SpSyDiD (Serenini, R., & Masek, F. (2024). *"Spatial Synthetic
Difference-in-Differences,"* SSRN 4736857) extends the Synthetic
Difference-in-Differences (SDID) estimator of
Arkhangelsky-Athey-Hirshberg-Imbens-Wager (2021) with a *spatial
spillover term*. The estimator separates two estimands that standard
SDID confounds when SUTVA is violated by geographic spillovers:

* :math:`\widehat{\tau}` -- the direct ATT on the directly-treated
  units (identical in form to standard SDID).
* :math:`\widehat{\tau}_s` -- the indirect / spillover coefficient per
  unit of neighbour-treatment exposure
  :math:`e_{it} = \sum_{j} w_{ij}\, d_{jt}`.

The implied population ATE follows from Serenini & Masek's eq. 14,

.. math::

   \widehat{\mathrm{ATE}} = \widehat{\tau} \cdot \bigl(1 + \overline{WD}\bigr),

where :math:`\overline{WD}` is the average exposure across the
directly + indirectly treated units in the post-period.

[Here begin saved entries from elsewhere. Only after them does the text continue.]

(** ** Updates *)

Definition updateLastAssistantMessage (messages : list Message) (updater : Message -> Message)
  : list Message :=
  match last messages with
  | None => messages
  | Some l =>
      if negb (bool_decide (from l = role_assistant)) then messages
      else <[ length messages - 1 := updater l ]> messages
  end.

Definition updateMessageByKey (messages : list Message) (k : jsstr)
    (updater : Message -> Message) : list Message :=
  match find_index (fun m => bool_decide (key m = k)) messages with
  | None => messages
  | Some index =>
      match messages !! index with
      | Some m => <[ index := updater m ]> messages
      | None => messages
      end
  end.

(** [errorCode || null] *)
Definition error_code (errorCode : option jsstr) : nullable jsstr :=
  match errorCode with
  | Some c => if truthy c then Val c else Null
  | None => Null
  end.

Definition fail_message (errorMessage : jsstr) (errorCode : option jsstr) (m : Message) : Message :=
  let updated := updateCurrentVersionContent m (i18n_t API_REQUEST_ERROR ++ u ": " ++ errorMessage) in
  set_errorCode (error_code errorCode)
    (set_isReasoningStreaming (Some false) (set_status (Some ERROR) updated)).

Definition updateAssistantMessageWithError (messages : list Message) (errorMessage : jsstr)
    (errorCode : option jsstr) : list Message :=
  updateLastAssistantMessage messages (fail_message errorMessage errorCode).

Definition setMessageErrorByKey (messages : list Message) (k errorMessage : jsstr)
    (errorCode : option jsstr) : list Message :=
  updateMessageByKey messages k (fail_message errorMessage errorCode).

Definition processStreamingContent (m : Message) (contentChunk : option jsstr) : Message :=
  let currentVersion := getCurrentVersion m in
  let fullContent := match contentChunk with
                     | Some c => if truthy c then v_content currentVersion ++ c
                                 else v_content currentVersion
                     | None => v_content currentVersion
                     end in
  let parsed := parseThinkTags fullContent in
  let finalReasoning :=
    if truthy (th_reasoning parsed) then Some (mkReasoning (th_reasoning parsed) 0)
    else reasoning m in
  set_isReasoningStreaming (Some (hasUnclosedTag parsed))
    (set_reasoning finalReasoning (updateCurrentVersionContent m fullContent)).

(** ** Finalisation *)

Record FinalizeOptions := mkFinal {
  opt_toolCalls : option (list ToolCall);
  opt_finishReason : nullable jsstr;
  opt_refusal : option jsstr;
  opt_truncated : bool;
}.

Definition no_options : FinalizeOptions := mkFinal None Undef None false.

Definition finalizeMessage (m : Message) (apiReasoningContent : option jsstr)
    (options : FinalizeOptions) : Message :=
  let currentVersion := getCurrentVersion m in
  let parsed := parseThinkTags (v_content currentVersion) in
  let finalReasoning :=
    or_str (apiReasoningContent ?? [])
      (or_str ((r_content <$> reasoning m) ?? []) (th_reasoning parsed)) in
  let toolCalls :=
    coalesce_opt (opt_toolCalls options) (coalesce_opt (toolCalls m) (v_toolCalls currentVersion)) in
  let toolCalls := nonempty_or toolCalls None in
  let reasoningObj :=
    if truthy finalReasoning
    then Some (mkReasoning finalReasoning ((r_duration <$> reasoning m) ?? 0%Z)) else None in
  let refusal' := coalesce_opt (opt_refusal options) (refusal m) in
  let finishReason' := nullish (opt_finishReason options) (finishReason m) in
  let idx := getActiveVersionIndex m in
  let vs := imap (fun i v =>
                    if Nat.eqb i idx
                    then mkVersion (v_id v) (visibleContent parsed) toolCalls reasoningObj
                           refusal' finishReason'
                    else v) (versions m) in
  let status' :=
    if opt_truncated options then TRUNCATED
    else if bool_decide (status m = Some ERROR) then ERROR else COMPLETE in
  set_status (Some status')
    (set_isReasoningStreaming (Some false)
      (set_finishReason finishReason'
        (set_refusal refusal'
          (set_toolCalls toolCalls
            (set_reasoning reasoningObj (set_versions vs m)))))).

Definition sanitize_message (m : Message) : Message :=
  if bool_decide (from m = role_assistant) && is_pending (status m) then
    let finalized := finalizeMessage m None (mkFinal None Undef None true) in
    let hasContent := truthy (trim (v_content (getCurrentVersion finalized))) in
    let hasReasoning := truthy (trim ((r_content <$> reasoning finalized) ?? [])) in
    let hasTools := match toolCalls finalized with Some (_ :: _) => true | _ => false end in
    if hasContent || hasReasoning || hasTools then
      set_isReasoningStreaming (Some false) (set_status (Some TRUNCATED) finalized)
    else
      set_isReasoningStreaming (Some false)
        (set_status (Some ERROR)
          (updateCurrentVersionContent finalized
             (i18n_t API_REQUEST_ERROR ++ u ": " ++ i18n_t INTERRUPTED)))
  else m.

Definition sanitizeMessagesOnLoad (messages : list Message) : list Message :=
  map sanitize_message messages.

Definition deriveConversationTitle (messages : list Message) : jsstr :=
  match find_index (fun m => bool_decide (from m = role_user)) messages with
  | None => u "New chat"
  | Some i =>
      match messages !! i with
      | None => u "New chat"
      | Some firstUser =>
          let text := trim (v_content (getCurrentVersion firstUser)) in
          if negb (truthy text) then u "New chat"
          else
            let oneLine := collapse_ws false text in
            if 48 <? length oneLine then take 48 oneLine ++ u "…" else oneLine
      end
  end.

The user supplies a row-standardised :math:`N \times N` spatial
weight matrix :math:`\mathbf{W}`. Helpers in
:mod:`mlsynth.utils.spsydid_helpers.spatial` cover the standard
constructions:

* :func:`knn_weights` -- :math:`k`-nearest neighbours from coordinates.
* :func:`inverse_distance_weights` -- :math:`w_{ij} \propto 1/d_{ij}^p`
  with optional cutoff.
* :func:`contiguity_weights` -- queen / rook contiguity from an
  adjacency dictionary.

When :math:`\mathbf{W} = \mathbf{0}` (no spatial structure) or no donor has any
treated neighbour, SpSyDiD numerically reduces to plain SDID with
:math:`\widehat{\tau}_s = 0`.

When to Use This Method
-----------------------

Every difference-based estimator -- DiD, synthetic control, and plain
:doc:`sdid` -- rests on SUTVA: a control unit's outcome is unaffected
by anyone else's treatment. Geography routinely breaks this. When a policy
in the treated region leaks to its neighbours, those neighbours are exactly
the units a synthetic control wants to lean on, and the leakage corrupts
the comparison. Serenini & Masek (2024) make the bias explicit:

* Spillovers onto units *inside* the donor pool bias and render
  inconsistent the standard SDID ATT -- the synthetic control is built
  from partially-treated donors, so the "untreated" benchmark is itself
  moving with the treatment.
* Spillovers *outside* the donor pool leave the ATT identifiable but
  make the population ATE unidentified, because the indirect effect on
  exposed-but-excluded units is never measured.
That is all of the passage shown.